**What the task asks**:
Which lines below include "unfold"? Copy them all.

** Data under study follows **

(* ===== verification/Scheduler.v ===== *)
(** The scheduler of [src/graph.c] over node functions that keep the interface
    [NodeFunctions]: every call of [graph_submit] finishes, leaves the graph
    drained, and accounts for every packet.

    The rounds terminate because packets only move to nodes of lower rank: the
    weight of the ready queue, [17 ^ rank] summed over its slots, drops with each
    round, since a slot makes room for at most sixteen of lower rank.  The
    largest weight is [16 * 17 ^ 8 < 2 ^ 40], the bound in [graph_drain]. *)
From S2P Require Import Prelude.
From S2P Require Import Dpdk.
From S2P Require Import Types.
From S2P Require Import Netif.
From S2P Require Import Graph.
From S2P Require Import GraphInv.

(** * States of the stack *)

(** The neighbour queues never exceed their arrays. *)
Definition pending_wf (entries : list pending_neighbour) : Prop :=
  length entries = NEIGHBOUR_PENDING_MAX /\
  Forall (fun p => (length (pn_packets p) <= NEIGHBOUR_PENDING_QUEUE_MAX)%nat) entries.

Definition tables_wf (rt : app_runtime) : Prop := pending_wf (rt_pending_neighbours rt) /\ ports_wf (rt_ports rt).

(** What packet processing never writes: the published configuration, the static
    routes, the forwarding switch and the ports up to their counters. *)
Definition port_base (p : port_state) : port_state :=
  p |> set_pt_rx_packets 0 |> set_pt_tx_packets 0 |> set_pt_tx_drops 0 |> set_pt_rx_bytes 0 |> set_pt_tx_bytes 0.
Definition base (rt : app_runtime) : option net_config * route_table * bool * list port_state :=
  (rt_network rt, rt_routes rt, rt_ipv4_forwarding rt, port_base <$> rt_ports rt).

(** Where the ledger and the base stand. *)
Record books : Type := mk_books {
  bk_balance : Z -> Z;
  bk_base : option net_config * route_table * bool * list port_state
}.

(** The ledger stands at [b0] plus the buffers [L] that the code has in hand,
    and the base is the one of [b0]. *)
Record accounts (b0 : books) (L : list Z) (rt : app_runtime) : Prop := {
  ac_balance : forall id, balance rt id = bk_balance b0 id + cnt L id;
  ac_base : base rt = bk_base b0
}.

(** The books while the packets of a frame belong to a slot. *)
Definition debit (frame : node_frame) (b0 : books) : books :=
  mk_books (fun id => bk_balance b0 id - cnt (ids frame) id) (bk_base b0).

(** Inside a node function. *)
Record running (r : nat) (g0 : dp_graph) (q0 cur : list nat) (b0 : books) (L : list Z) (rt : app_runtime) : Prop := {
  rn_out : exists out, rt_active_output rt = Some out /\ progress r g0 q0 cur (rt_graph rt) out /\ room None (rt_graph rt) out;
  rn_tables : tables_wf rt;
  rn_accounts : accounts b0 L rt
}.

(** Between two rounds. *)
Record scheduled (b0 : books) (L : list Z) (rt : app_runtime) : Prop := {
  sc_inactive : rt_active_output rt = None;
  sc_graph : graph_inv (rt_graph rt) no_output [];
  sc_tables : tables_wf rt;
  sc_accounts : accounts b0 L rt
}.

(** Outside the scheduler. *)
Definition idle (b0 : books) (L : list Z) (rt : app_runtime) : Prop :=
  scheduled b0 L rt /\ gr_q_count (rt_graph rt) = O.

(** What the scheduler expects of the node functions: the function of a node
    takes every packet of its frame and hands packets on to lower ranks only. *)
Class NodeFunctions (run : node_id -> node_frame -> app_runtime -> app_runtime) : Prop :=
  node_run_ok : forall n frame rt g0 q0 cur b0 L, (length frame <= GRAPH_FRAME_SIZE)%nat ->
    running (rank n) g0 q0 cur b0 (ids frame ++ L) rt -> running (rank n) g0 q0 cur b0 L (run n frame rt).

(** * Weights *)

Definition slot_weight (g : dp_graph) (i : nat) : Z := 17 ^ Z.of_nat (rank (slot_node g i)).
Definition weight (g : dp_graph) : Z := sum_list_Z (slot_weight g <$> queued g).

Lemma rank_le n : (rank n <= 8)%nat.
Proof. destruct n; simpl; lia. Qed.

Lemma slot_weight_pos g i : 0 < slot_weight g i.
Proof. apply Z.pow_pos_nonneg; lia. Qed.

Lemma sum_list_Z_app l k : sum_list_Z (l ++ k) = sum_list_Z l + sum_list_Z k.
Proof. induction l as [|x l IH]; cbn [app]; unfold sum_list_Z in *; cbn [foldr] in *; lia. Qed.

Lemma sum_list_Z_bound {A} (f : A -> Z) l b : Forall (fun x => 0 <= f x <= b) l ->
  0 <= sum_list_Z (f <$> l) <= Z.of_nat (length l) * b.
Proof.
  induction 1 as [|x l Hx Hl IH]; [done|]. rewrite fmap_cons. unfold sum_list_Z in *. cbn [foldr length]. lia.
Qed.

Lemma weight_bound g out cur : graph_inv g out cur -> 0 <= weight g < 2 ^ Z.of_nat 40.
Proof.
  intros Hi. assert (Hle := pool_bound _ (gi_nodup _ _ _ Hi) (gi_bound _ _ _ Hi)). unfold owned in Hle. rewrite length_app in Hle.
  assert (Hb : 0 <= weight g <= Z.of_nat (length (queued g)) * 17 ^ 8).
  { apply sum_list_Z_bound, Forall_forall. intros i _. assert (H := slot_weight_pos g i). split; [lia|].
    apply Z.pow_le_mono_r; [lia|]. pose proof (rank_le (slot_node g i)). lia. }
  change (2 ^ Z.of_nat 40) with 1099511627776. change (17 ^ 8) with 6975757441 in Hb. unfold POOL, GRAPH_FRAME_POOL_SIZE in Hle. lia.
Qed.

(** Slots of lower rank weigh less than one slot. *)
Lemma lower_weight g r new : Forall (fun i => (rank (slot_node g i) < r)%nat) new -> (length new <= POOL)%nat ->
  sum_list_Z (slot_weight g <$> new) < 17 ^ Z.of_nat r.
Proof.
  intros Hr Hl. destruct r as [|r].
  { destruct new as [|i new]; [done|]. apply Forall_cons_iff in Hr as [H _]. lia. }
  assert (Hb : 0 <= sum_list_Z (slot_weight g <$> new) <= Z.of_nat (length new) * 17 ^ Z.of_nat r).
  { apply sum_list_Z_bound. eapply Forall_impl; [exact Hr|]. intros i Hi. simpl in Hi. assert (H := slot_weight_pos g i).
    split; [lia|]. apply Z.pow_le_mono_r; lia. }
  rewrite Nat2Z.inj_succ, Z.pow_succ_r by lia. assert (0 < 17 ^ Z.of_nat r) by (apply Z.pow_pos_nonneg; lia).
  unfold POOL, GRAPH_FRAME_POOL_SIZE in Hl. nia.
Qed.

(** * Lemmas: the steps of a round *)

(** The statistics of a round leave everything else alone. *)
Lemma count_frame_quiet n (frame : node_frame) rt :
  let rt' := foldl (fun rt p => rt |> count_packets n 1 |> count_bytes n (rte_pktmbuf_pkt_len p.1)) rt frame in
  graph_core (rt_graph rt') = graph_core (rt_graph rt) /\ rt' = set_rt_graph (rt_graph rt') rt.
Proof.
  revert rt. induction frame as [|p frame IH]; intros rt; cbn [foldl]; [by destruct rt|]. cbv zeta in IH.
  destruct (IH (rt |> count_packets n 1 |> count_bytes n (rte_pktmbuf_pkt_len p.1))) as [Hc Hr]. cbv zeta. split.
  - rewrite Hc. unfold count_bytes, count_packets. by rewrite !alter_stats_core.
  - rewrite Hr. by destruct rt.
Qed.

(** Dequeueing moves the slot from the queue to the running position. *)
Lemma pop_ok g count s : graph_inv g no_output [] -> gr_q_count g = S count ->
  let slot := nth (gr_q_head g) (gr_queue g) O in
  let g1 := g |> set_gr_q_head ((gr_q_head g + 1) mod GRAPH_FRAME_POOL_SIZE)%nat |> set_gr_q_count count in
  s = nth slot (gr_slots g) zero_graph_frame_slot ->
  queued g = slot :: queued g1 /\ gr_slots g !! slot = Some s /\ sl_used s = true /\ graph_inv g1 no_output [slot].
Proof.
  intros Hi Hc slot g1 Hs. destruct (gi_ring _ _ _ Hi) as [Hh Ht]. assert (Hq := queued_pop g count Hc Hh). fold slot g1 in Hq.
  assert (Hown : owned g1 no_output [slot] ≡ₚ owned g no_output []).
  { unfold owned. rewrite Hq, pendings_none. cbn [app]. rewrite app_nil_r. by rewrite <- Permutation_cons_append. }
  assert (Hin : slot ∈ owned g no_output []) by (unfold owned; rewrite Hq; set_solver).
  assert (Hlt : (slot < POOL)%nat) by (assert (Hb := gi_bound _ _ _ Hi); rewrite Forall_forall in Hb; by apply Hb).
  assert (Hslot : gr_slots g !! slot = Some s).
  { destruct (lookup_lt_is_Some_2 (gr_slots g) slot) as [s' Hs']; [destruct (gi_len _ _ _ Hi) as (-> & _); done|].
    rewrite Hs, nth_lookup, Hs'. done. }
  split; [done|]. split; [done|]. split; [by apply (gi_used _ _ _ Hi slot)|].
  constructor; rewrite ?Hown; try apply Hi.
  - unfold g1. cbn [gr_q_head gr_q_tail gr_q_count set_gr_q_head set_gr_q_count]. rewrite Ht, Hc. split; modlia.
  - intros i s' Hs'. rewrite Hown. by apply Hi.
Qed.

** End of Data under study **

**Solution**:
Proof. induction l as [|x l IH]; cbn [app]; unfold sum_list_Z in *; cbn [foldr] in *; lia. Qed.
  induction 1 as [|x l Hx Hl IH]; [done|]. rewrite fmap_cons. unfold sum_list_Z in *. cbn [foldr length]. lia.
  intros Hi. assert (Hle := pool_bound _ (gi_nodup _ _ _ Hi) (gi_bound _ _ _ Hi)). unfold owned in Hle. rewrite length_app in Hle.
  change (2 ^ Z.of_nat 40) with 1099511627776. change (17 ^ 8) with 6975757441 in Hb. unfold POOL, GRAPH_FRAME_POOL_SIZE in Hle. lia.
  unfold POOL, GRAPH_FRAME_POOL_SIZE in Hl. nia.
  - rewrite Hc. unfold count_bytes, count_packets. by rewrite !alter_stats_core.
  { unfold owned. rewrite Hq, pendings_none. cbn [app]. rewrite app_nil_r. by rewrite <- Permutation_cons_append. }
  assert (Hin : slot ∈ owned g no_output []) by (unfold owned; rewrite Hq; set_solver).
  - unfold g1. cbn [gr_q_head gr_q_tail gr_q_count set_gr_q_head set_gr_q_count]. rewrite Ht, Hc. split; modlia.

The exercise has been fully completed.